RECORDS TO USE
(** * Order-statistics AVL tree (avl.py) and linear-probing table (hash_table.py)

    A shallow embedding of the two containers of the trading game, and the
    properties their specification states about them.

    Python objects are mutated in place.  The tree is a hierarchy of
    exclusively owned nodes, so a method that mutates the nodes below
    [current] is modelled as a function from the subtree it receives to the
    subtree it leaves behind.  When a method raises, the assignment that was
    waiting for its result does not happen, but the mutations already done
    stay: the model therefore returns, next to the exception, the state in
    which the subtree was left. *)

From stdpp Require Import base list sorting strings.
From Stdlib Require Import ZArith Lia Zdivisibility Floats.SpecFloat.

Local Open Scope Z_scope.

(** The exceptions the two modules raise, explicitly or by a failing
    attribute access or division. *)
Inductive exn : Type :=
  | KeyError
  | ValueError
  | AttributeError
  | ZeroDivisionError
  | TypeError
  | IndexError
  | RecursionError.

(** How a call that works on a subtree ends. *)
Inductive completion : Type :=
  | Returned
  | Raised (e : exn).

(** How a call that computes a value ends. *)
Inductive result (A : Type) : Type :=
  | Return (a : A)
  | Raise (e : exn).

Arguments Return {A} a.
Arguments Raise {A} e.

Module avl.

(** [Nil] is Python's [None]; a node carries, as in node.py, its key, its
    item, its two children and the two cached integers. *)
Inductive tree (K I : Type) : Type :=
  | Nil
  | AVLTreeNode (key : K) (item : I) (left right : tree K I)
                (height tree_size : Z).

Arguments Nil {K I}.
Arguments AVLTreeNode {K I} key item left right height tree_size.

WHAT YOU SHOULD DO
Your answer is to contain exactly the lines from the one holding "Raise (e : exn)." to the end of the entries, with no other line.

RESULT OF THE EXERCISE
  | Raise (e : exn).

Arguments Return {A} a.
Arguments Raise {A} e.

Module avl.

(** [Nil] is Python's [None]; a node carries, as in node.py, its key, its
    item, its two children and the two cached integers. *)
Inductive tree (K I : Type) : Type :=
  | Nil
  | AVLTreeNode (key : K) (item : I) (left right : tree K I)
                (height tree_size : Z).

Arguments Nil {K I}.
Arguments AVLTreeNode {K I} key item left right height tree_size.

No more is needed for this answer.